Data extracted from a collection
-----

Lemma clock_deltas_nonneg (c : nat -> Z) (n : nat) :
  monotone c -> forall s, Forall (fun t => 0 <= t) (clock_deltas c s n).
Proof.
  intros Hc. induction n as [|n IH]; intros s; cbn [clock_deltas]; constructor.
  - specialize (Hc s (S s) ltac:(lia)). lia.
  - apply IH.
Qed.

(** X6.  Under a clock that never runs backwards, no measurement that the
    sampler returns is negative, and neither is their mean. *)
Theorem X6_measurements_are_not_negative {A : Type}
    (func : str -> result A) (arg : str) (iterations : Z) (w w' : world)
    (avg : Q) (times : list Z) :
  monotone (clock w) ->
  measure_execution_time func arg iterations w = Ok ((avg, times), w') ->
  Forall (fun t => 0 <= t) times /\ (0 <= avg)%Q.
Proof.
  intros Hc H.
  destruct (Z_lt_le_dec 0 iterations) as [Hpos|Hneg].
  2:{ rewrite measure_execution_time_no_iterations in H by lia. discriminate. }
  destruct (measure_execution_time_raise func arg iterations w Hpos)
    as [Hraise Hpend].
  destruct (func arg) as [v|e|] eqn:Hf.
  - pose proof (measure_execution_time_deltas func arg v iterations w Hf Hpos)
      as Hm. cbv zeta in Hm. rewrite Hm in H. clear Hm.
    remember (Qred _) as q eqn:Hq in H.
    injection H as <- <- _. subst q.
    assert (Hall : Forall (fun t => 0 <= t)
              (clock_deltas (clock w) (ticks w) (Z.to_nat iterations)))
      by now apply clock_deltas_nonneg.
    split; [exact Hall|].
    rewrite Qred_correct. apply Qle_shift_div_l.
    + unfold len. rewrite length_map, length_clock_deltas.
      change 0%Q with (inject_Z 0). rewrite <- Zlt_Qlt. lia.
    + rewrite Qmult_0_l. apply fsum_nonneg.
      apply Forall_map. eapply Forall_impl; [|exact Hall].
      intros t Ht'. cbn beta. change 0%Q with (inject_Z 0).
      now rewrite <- Zle_Qle.
  - rewrite (Hraise e eq_refl) in H. discriminate.
  - rewrite (Hpend eq_refl) in H. discriminate.
Qed.

(** X6 on a clock that advances by one per query. *)
Lemma X6_measurements_are_not_negative_witness :
  monotone (clock demo_world)
  /\ measure_execution_time
       (secure_check {| correct_password := of_string "ab" |})
       (of_string "ab") 2 demo_world
     = Ok ((1%Q, [1; 1]), tick_world demo_world 4)
  /\ Forall (fun t => 0 <= t) [1; 1] /\ (0 <= 1)%Q.
Proof.
  assert (Hc : monotone (clock demo_world)) by (intros a b Hab; cbn; lia).
  assert (Hm : measure_execution_time
                 (secure_check {| correct_password := of_string "ab" |})
                 (of_string "ab") 2 demo_world
               = Ok ((1%Q, [1; 1]), tick_world demo_world 4))
    by (vm_compute; reflexivity).
  split; [exact Hc|]. split; [exact Hm|].
  exact (X6_measurements_are_not_negative _ _ _ _ _ _ _ Hc Hm).
Defined.

(** ** The attempt generator *)

Lemma pick_chars_in (r : nat) (a : char) : pick chars r = Ok a -> In a chars.
Proof.
  intros H. destruct (pick_chars r) as (a' & Ha & Hn).
  rewrite H in Ha. injection Ha as <-. eapply nth_error_In, Hn.
Qed.

Lemma choice_chars_in (t t' : tape) (a : char) :
  choice chars t = Ok (a, t') -> In a chars.
Proof.
  destruct t as [|r t]; [discriminate|].
  rewrite choice_chars_cons.
  destruct (pick chars r) as [b| |] eqn:E; cbn [bind]; try discriminate.
  intros [= <- _]. now apply (pick_chars_in r).
Qed.

Lemma resample_in (S0 : str) (i : Z) :
  forall (t : tape) (rc rc' : char) (t' : tape),
    In rc chars -> resample S0 i rc t = Ok (rc', t') -> In rc' chars.
Proof.
  induction t as [|r t IH]; intros rc rc' t' Hin; rewrite resample_eq;
    destruct (getitem S0 i) as [c| |]; cbn [bind]; try discriminate;
    destruct (N.eqb rc c); try discriminate.
  - now intros [= <- _].
  - destruct (pick chars r) as [b| |] eqn:E; cbn [bind]; try discriminate.
    apply IH. now apply (pick_chars_in r).
  - now intros [= <- _].
Qed.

-----

◆ PROBLEM TO WORK ON
The expected answer is an exact copy of the lines above, beginning at the line with "rewrite Qred_correct. apply" and ending at the line with "(** ** The attempt generator *)", with both ends in.

◆ REPLY TO THE TASK
    rewrite Qred_correct. apply Qle_shift_div_l.
    + unfold len. rewrite length_map, length_clock_deltas.
      change 0%Q with (inject_Z 0). rewrite <- Zlt_Qlt. lia.
    + rewrite Qmult_0_l. apply fsum_nonneg.
      apply Forall_map. eapply Forall_impl; [|exact Hall].
      intros t Ht'. cbn beta. change 0%Q with (inject_Z 0).
      now rewrite <- Zle_Qle.
  - rewrite (Hraise e eq_refl) in H. discriminate.
  - rewrite (Hpend eq_refl) in H. discriminate.
Qed.

(** X6 on a clock that advances by one per query. *)
Lemma X6_measurements_are_not_negative_witness :
  monotone (clock demo_world)
  /\ measure_execution_time
       (secure_check {| correct_password := of_string "ab" |})
       (of_string "ab") 2 demo_world
     = Ok ((1%Q, [1; 1]), tick_world demo_world 4)
  /\ Forall (fun t => 0 <= t) [1; 1] /\ (0 <= 1)%Q.
Proof.
  assert (Hc : monotone (clock demo_world)) by (intros a b Hab; cbn; lia).
  assert (Hm : measure_execution_time
                 (secure_check {| correct_password := of_string "ab" |})
                 (of_string "ab") 2 demo_world
               = Ok ((1%Q, [1; 1]), tick_world demo_world 4))
    by (vm_compute; reflexivity).
  split; [exact Hc|]. split; [exact Hm|].
  exact (X6_measurements_are_not_negative _ _ _ _ _ _ _ Hc Hm).
Defined.

(** ** The attempt generator *)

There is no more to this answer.